Only the number is requested. Tally the lines of the data that hold the string "GetMXID".

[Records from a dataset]
◇ ◇ ◇ ◇ ◇ ◇ ◇
(** * The Portal event-processing core of the bridge (package bridgev2)

    A shallow embedding of the portal code: the pump [eventLoop], the
    Matrix-side handlers, the remote-side handlers, the info updater, the
    membership syncer and the room creator.

    Conventions of the embedding.
    - A Go method on [*Portal] is a computation in the monad [M]: it reads
      and writes the portal held in the [World], and every call that leaves
      the portal (Matrix API, network client, database, logger, clock) is a
      [Call] answered by the environment and recorded, with its answer, in
      the world's trace.
    - A Go multi-value return [(v, err)] is a pair whose second component is
      [option error]; a pointer that the code tests against nil, or that is
      returned by a lookup, is an [option]; dereferencing [None] panics.
    - A Go map is an association list; a nil map is [None] where the code
      distinguishes it.
    - Locks are not modelled: one pump runs the handlers of one portal one
      after the other. *)

From Stdlib Require Import String List ZArith Bool Lia.
From Stdlib.Strings Require Import Byte.
Import ListNotations.
Open Scope string_scope.
Open Scope list_scope.

Set Implicit Arguments.
Set Warnings "-register-all".

(** ** Identifiers *)

Module id.
Definition UserID := string.
Definition RoomID := string.
Definition EventID := string.
Definition ContentURIString := string.
End id.

Module networkid.
Definition PortalID := string.
Definition MessageID := string.
Definition PartID := string.
Definition UserID := string.
Definition UserLoginID := string.
Definition EmojiID := string.
Definition AvatarID := string.
Definition BridgeID := string.
End networkid.

(** [time.Time], as milliseconds; the zero time is [0]. *)
Definition Time := Z.

(** A [[32]byte] digest. *)
Definition Hash := list byte.

Definition zeroHash : Hash := repeat x00 32.

Definition Hash_eqb (a b : Hash) : bool :=
  if list_eq_dec byte_eq_dec a b then true else false.

(** ** Errors *)

Inductive error :=
| MForbidden
| ErrNotLoggedIn
| OtherError (msg : string).

(** [errors.Is(err, mautrix.MForbidden)] *)
Definition is_MForbidden (err : option error) : bool :=
  match err with
  | Some MForbidden => true
  | _ => false
  end.

(** ** Dynamic values: [any], and [map[string]any] *)

#[local] Unset Elimination Schemes.

Inductive any :=
| AnyString (s : string)
| AnyUserID (u : id.UserID)
| AnyUserIDs (l : list id.UserID)
| AnyRoomTypeSpace
| AnyMap (m : list (string * any)).

#[local] Set Elimination Schemes.

Definition anymap := list (string * any).

Fixpoint map_get {V} (k : string) (m : list (string * V)) : option V :=
  match m with
  | [] => None
  | (k', v) :: m' => if String.eqb k k' then Some v else map_get k m'
  end.

Fixpoint map_delete {V} (k : string) (m : list (string * V)) : list (string * V) :=
  match m with
  | [] => []
  | (k', v) :: m' =>
      if String.eqb k k' then map_delete k m' else (k', v) :: map_delete k m'
  end.

Definition map_set {V} (k : string) (v : V) (m : list (string * V)) : list (string * V) :=
  (k, v) :: map_delete k m.

(** ** The Matrix API handle of one user ([MatrixAPI], an "intent") *)

Record MatrixAPI := {
  api_ptr : nat;             (* identity of the interface value *)
  GetMXID : id.UserID
}.

Definition MatrixAPI_eqb (a b : MatrixAPI) : bool :=
  Nat.eqb (api_ptr a) (api_ptr b) && String.eqb (GetMXID a) (GetMXID b).

(** ** Event types and contents (package event) *)

Module event.

Inductive Type_ :=
| StateRoomName
| StateTopic
| StateRoomAvatar
| StateEncryption
| StateBridge
| StateHalfShotBridge
| StateMember
| StateSpaceParent
| stateElementFunctionalMembers
| EventMessage
| EventSticker
| EventReaction
| EventRedaction
| EphemeralEventReceipt
| EphemeralEventTyping
| OtherType (name : string).

Inductive Membership :=
| MembershipJoin
| MembershipInvite
| MembershipLeave
| MembershipBan
| MembershipKnock.

Definition Membership_eqb (a b : Membership) : bool :=
  match a, b with
  | MembershipJoin, MembershipJoin
  | MembershipInvite, MembershipInvite
  | MembershipLeave, MembershipLeave
  | MembershipBan, MembershipBan
  | MembershipKnock, MembershipKnock => true
  | _, _ => false
  end.

Record MemberEventContent := {
  Membership_ : Membership;
  AvatarURL : id.ContentURIString;
  Displayname : string;
  Reason : string
}.

Record BridgeInfoSection := {
  BIS_ID : string;
  BIS_DisplayName : string;
  BIS_AvatarURL : id.ContentURIString;
  BIS_ExternalURL : string
}.

Record BridgeEventContent := {
  BridgeBot : id.UserID;
  Creator : id.UserID;
  Protocol : BridgeInfoSection;
  Network : option BridgeInfoSection;
  Channel : BridgeInfoSection
}.
Lemma labels_reach_aligner_witness :
  exists cmd,
    aligner_calls (log (snd (run (sample_world 0 "linux" [] []) ∅ sample_args))) = [cmd] /\
    cmd !! 7%nat = Some "-l" /\
    cmd !! 8%nat = Some (remove_char dquote "x,y").
Proof.
  apply (labels_reach_aligner (sample_world 0 "linux" [] []) ∅ sample_args
           sample_len sample_assembly "x,y").
  - repeat split; first [reflexivity | discriminate | intros; reflexivity].
  - reflexivity.
  - reflexivity.
  - discriminate.
  - intros f n o. reflexivity.
Defined.

(** ** The longest assembly and the directories *)

Lemma foldl_max_spec (l : list Z) (x : Z) :
  foldl Z.max x l ∈ x :: l /\ forall y, y ∈ x :: l -> y <= foldl Z.max x l.
Proof.
  revert x. induction l as [|z l IH]; intros x; simpl.
  - split; [apply list_elem_of_here|]. intros y Hy.
    apply list_elem_of_singleton in Hy. lia.
  - destruct (IH (Z.max x z)) as [Hin Hub]. split.
    + apply elem_of_cons in Hin as [Hin|Hin].
      * rewrite Hin. destruct (Z.max_spec x z) as [[_ ->]|[_ ->]].
        -- apply list_elem_of_further, list_elem_of_here.
        -- apply list_elem_of_here.
      * by do 2 apply list_elem_of_further.
    + intros y Hy.
      assert (Z.max x z <= foldl Z.max (Z.max x z) l) as Hm
        by (apply Hub, list_elem_of_here).
      apply elem_of_cons in Hy as [->|Hy]; [lia|].
      apply elem_of_cons in Hy as [->|Hy]; [lia|].
      by apply Hub, list_elem_of_further.
Qed.

(** X18: the parameters are those of the longest assembly.  On
    well-formed files, [set_params] returns and the k-mer and breakpoint
    windows it stores are computed from the length of one of the files,
    which no other file exceeds. *)
Theorem set_params_uses_longest w fnames t len st :
  fasta_ok w fnames len ->
  fnames <> [] ->
  exists st' f,
    set_params w fnames t st = (Val tt, st') /\
    f ∈ fnames /\
    (forall g, g ∈ fnames -> len g <= len f) /\
    config st' !! "KMER_WINDOW_SIZE" = Some (VInt (Z.max 500 (len f / 150))) /\
    config st' !! "BP_WINDOW_SIZE" = Some (VInt (bp_tier (len f))).
Proof.
  intros Hok Hne.
  destruct (max_of_is_Some (map len fnames)) as [L HL].
  { by destruct fnames. }
  destruct (set_params_ok w fnames t len L st Hok HL) as (st' & E & _ & Hcfg).
  assert (L ∈ map len fnames /\ forall y, y ∈ map len fnames -> y <= L) as [Hin Hub].
  { destruct (map len fnames) as [|x l]; [done|]. injection HL as <-.
    apply foldl_max_spec. }
  apply list_elem_of_fmap in Hin as (f & -> & Hf).
  exists st', f. split; [exact E|]. split; [exact Hf|]. split.
  - intros g Hg. apply Hub. apply list_elem_of_fmap. by exists g.
  - rewrite Hcfg. split.
    + rewrite !lookup_insert_ne by done. apply lookup_insert_eq.
    + rewrite !lookup_insert_ne by done. apply lookup_insert_eq.
Qed.

Lemma set_params_uses_longest_witness :
  exists st' f,
    set_params (sample_world 0 "linux" [] []) ["a.fa"; "b.fasta"] 4 empty_state
      = (Val tt, st') /\
    f ∈ ["a.fa"; "b.fasta"] /\
    (forall g, g ∈ ["a.fa"; "b.fasta"] -> sample_len g <= sample_len f) /\
    config st' !! "KMER_WINDOW_SIZE" = Some (VInt (Z.max 500 (sample_len f / 150))) /\
    config st' !! "BP_WINDOW_SIZE" = Some (VInt (bp_tier (sample_len f))).
Proof.
  apply (set_params_uses_longest (sample_world 0 "linux" [] [])
           ["a.fa"; "b.fasta"] 4 sample_len empty_state).
  - split; [reflexivity | intros f _; reflexivity].
  - discriminate.
Defined.

Lemma set_params_steady_dirs w fnames t :
  steady (seen made_dir) (set_params w fnames t).
Proof.
  unfold set_params.
  repeat steady_step;
    intros; first [apply seen_store | apply seen_emit_none; reflexivity].
Qed.

(** The second half creates no directory. *)
Lemma main_stages_steady_dirs w a c : steady (seen made_dir) (main_stages w a c).
Proof.
  unfold main_stages.
  repeat steady_step;
    intros; first [apply seen_store | apply seen_emit_none; reflexivity].
Qed.

(** Closing a goal on the directories made so far. *)
Ltac close_dirs :=
  cbn [fst snd]; unfold print, sys_exit; cbn [mret M_ret fst snd];
  repeat first
    [ rewrite seen_emit
    | rewrite seen_store
    | match goal with
      | H : seen made_dir ?s = _ |- context [seen made_dir ?s] => rewrite H
      end ];
  cbn [made_dir];
  rewrite ?app_nil_r, <- ?app_assoc; cbn [app];
  first
    [ exists (@nil string); split; [rewrite ?app_nil_r; reflexivity | apply prefix_nil]
    | eexists; split; [reflexivity|]; eexists; reflexivity ].

(** The directories the first half makes, in any world. *)
Lemma main_setup_dirs w a st :
  exists d,
    seen made_dir (snd (main_setup w a st)) = seen made_dir st ++ d /\
    d `prefix_of`
      (if isdir w (join (abspath w (out_dir a)) "report")
       then [] else [join (abspath w (out_dir a)) "report"]) ++
      (if isdir w (join (abspath w (out_dir a)) "tmp")
       then [] else [join (abspath w (out_dir a)) "tmp"]).
Proof.
  unfold main_setup. rewrite print_bind. cbv beta.
  destruct (_ || _); [rewrite print_bind; close_dirs|].
  rewrite bind_if.
  destruct (truthy (nano_reads_fname a));
    rewrite bind_assoc, setattr_bind; cbv beta; rewrite ret_bind.
  all: destruct (bool_decide (assembly_fnames a = []));
    [rewrite print_bind; close_dirs|].
  all: match goal with
       | |- context [(set_params ?w0 ?f ?t ≫= ?k) ?s] =>
           pose proof (set_params_steady_dirs w0 f t s) as H2;
           rewrite (bind_eq (set_params w0 f t) k s);
           destruct (set_params w0 f t s) as [[[]|e] s2]; cbn [snd] in H2
       end; [|close_dirs].
  all: cbv zeta.
  all: destruct (isdir w (join (abspath w (out_dir a)) "report")); cbn [negb];
    [rewrite ret_bind
    |match goal with
     | |- context [(call ?w0 ?c ≫= ?k) ?s] =>
         destruct (perform w0 c) as [[]|] eqn:E3;
         [rewrite (call_bind_returns w0 c _ k s E3)
         |rewrite (call_bind_raises w0 c k s E3); close_dirs]
     end].
  all: destruct (isdir w (join (abspath w (out_dir a)) "tmp")); cbn [negb];
    [rewrite ret_bind
    |match goal with
     | |- context [(call ?w0 ?c ≫= ?k) ?s] =>
         destruct (perform w0 c) as [[]|] eqn:E4;
         [rewrite (call_bind_returns w0 c _ k s E4)
         |rewrite (call_bind_raises w0 c k s E4); close_dirs]
     end].
  all: rewrite bind_eq.
  all: destruct (truthy (labels a));
    [destruct (negb (_ =? _)%nat); [rewrite print_bind; close_dirs|]|].
  all: cbn [mret M_ret].
  all: match goal with
       | |- context [(mapM ?g ?l ≫= ?k) ?s] =>
           assert (steady (seen made_dir) (mapM g l)) as H5
             by (apply steady_mapM; intros ?; apply steady_call; intros ?;
                 apply seen_emit_none; reflexivity);
           specialize (H5 s);
           rewrite (bind_eq (mapM g l) k s);
           destruct (mapM g l s) as [[asms|e] s5]; cbn [snd] in H5
       end.
  all: close_dirs.
Qed.

(** X19: in any world and however the run ends, the directories a run
    creates are an initial part of: the report directory if it did not
    exist, then the tmp directory if it did not exist.  So a run never
    calls [makedirs] on an existing directory, on any other path, or
    twice; and with both directories in place it creates nothing. *)
Theorem dirs_made_bounded w cfg a :
  (dirs_made (log (snd (run w cfg a))) `prefix_of`
     (if isdir w (join (abspath w (out_dir a)) "report")
      then [] else [join (abspath w (out_dir a)) "report"]) ++
     (if isdir w (join (abspath w (out_dir a)) "tmp")
      then [] else [join (abspath w (out_dir a)) "tmp"])) /\
  (isdir w (join (abspath w (out_dir a)) "report") = true ->
   isdir w (join (abspath w (out_dir a)) "tmp") = true ->
   dirs_made (log (snd (run w cfg a))) = []).
Proof.
  assert (dirs_made (log (snd (run w cfg a))) `prefix_of`
     (if isdir w (join (abspath w (out_dir a)) "report")
      then [] else [join (abspath w (out_dir a)) "report"]) ++
     (if isdir w (join (abspath w (out_dir a)) "tmp")
      then [] else [join (abspath w (out_dir a)) "tmp"])) as H.
  { unfold run. rewrite main_split, bind_eq.
    set (st0 := {| config := cfg; log := [] |}).
    destruct (main_setup_dirs w a st0) as (d & Hd & Hp).
    change (seen made_dir st0) with (@nil string) in Hd. cbn [app] in Hd.
    destruct (main_setup w a st0) as [[c|t] st1]; cbn [snd] in Hd |- *.
    - change (dirs_made (log ?s)) with (seen made_dir s).
      by rewrite (main_stages_steady_dirs w a c st1), Hd.
    - change (dirs_made (log ?s)) with (seen made_dir s). by rewrite Hd. }
  split; [exact H|].
  intros Hr Ht. rewrite Hr, Ht in H. by apply prefix_nil_inv in H.
Qed.

Lemma dirs_made_bounded_witness :
  let w := sample_world 0 "linux" ["/home/user/out/report"; "/home/user/out/tmp"] [] in
  dirs_made (log (snd (run w ∅ sample_args))) = [].
Proof.
  intros w.
  apply (proj2 (dirs_made_bounded w ∅ sample_args)); reflexivity.
Defined.

(** ** The last event of a run *)

Lemma last_emit e st : last (log (emit e st)) = Some e.
Proof. apply last_snoc. Qed.

(** [set_params] leaves through [sys.exit(1)] right after the check. *)
Lemma set_params_exit_1 w fnames t st st' :
  set_params w fnames t st = (Stop (SysExit 1), st') ->
  st' = emit (Called (check_fasta_files fnames)) st.
Proof.
  unfold set_params.
  destruct (perform w (check_fasta_files fnames)) as [[|]|] eqn:Hc.
  2:{ rewrite (call_bind_returns w _ _ _ _ Hc). cbn [negb]. by intros [= <-]. }
  2:{ rewrite (call_bind_raises w _ _ _ Hc). discriminate. }
  rewrite (call_bind_returns w _ _ _ _ Hc). cbv beta. cbn [negb].
  destruct (mapM_call_cases w get_fasta_len fnames
              (emit (Called (check_fasta_files fnames)) st))
    as [(lens & HF & E)|(s' & E)]; rewrite bind_eq, E; [|discriminate].
  destruct (max_of lens) as [L|] eqn:HL.
  2:{ destruct lens; [|discriminate HL]. discriminate. }
  rewrite bind_eq, (py_max_some _ L) by assumption.
  rewrite setattr_bind. cbv beta.
  destruct (L <? 100000); [|destruct (L <? 1000000)];
    (rewrite setattr_bind; cbv beta;
     rewrite (getattr_bind _ _ _ _ (attr_store_eq _ _ _)); cbv beta;
     rewrite setattr_bind; cbv beta; unfold setattr; discriminate).
Qed.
◇ ◇ ◇ ◇ ◇ ◇ ◇
▶ **Task result**
2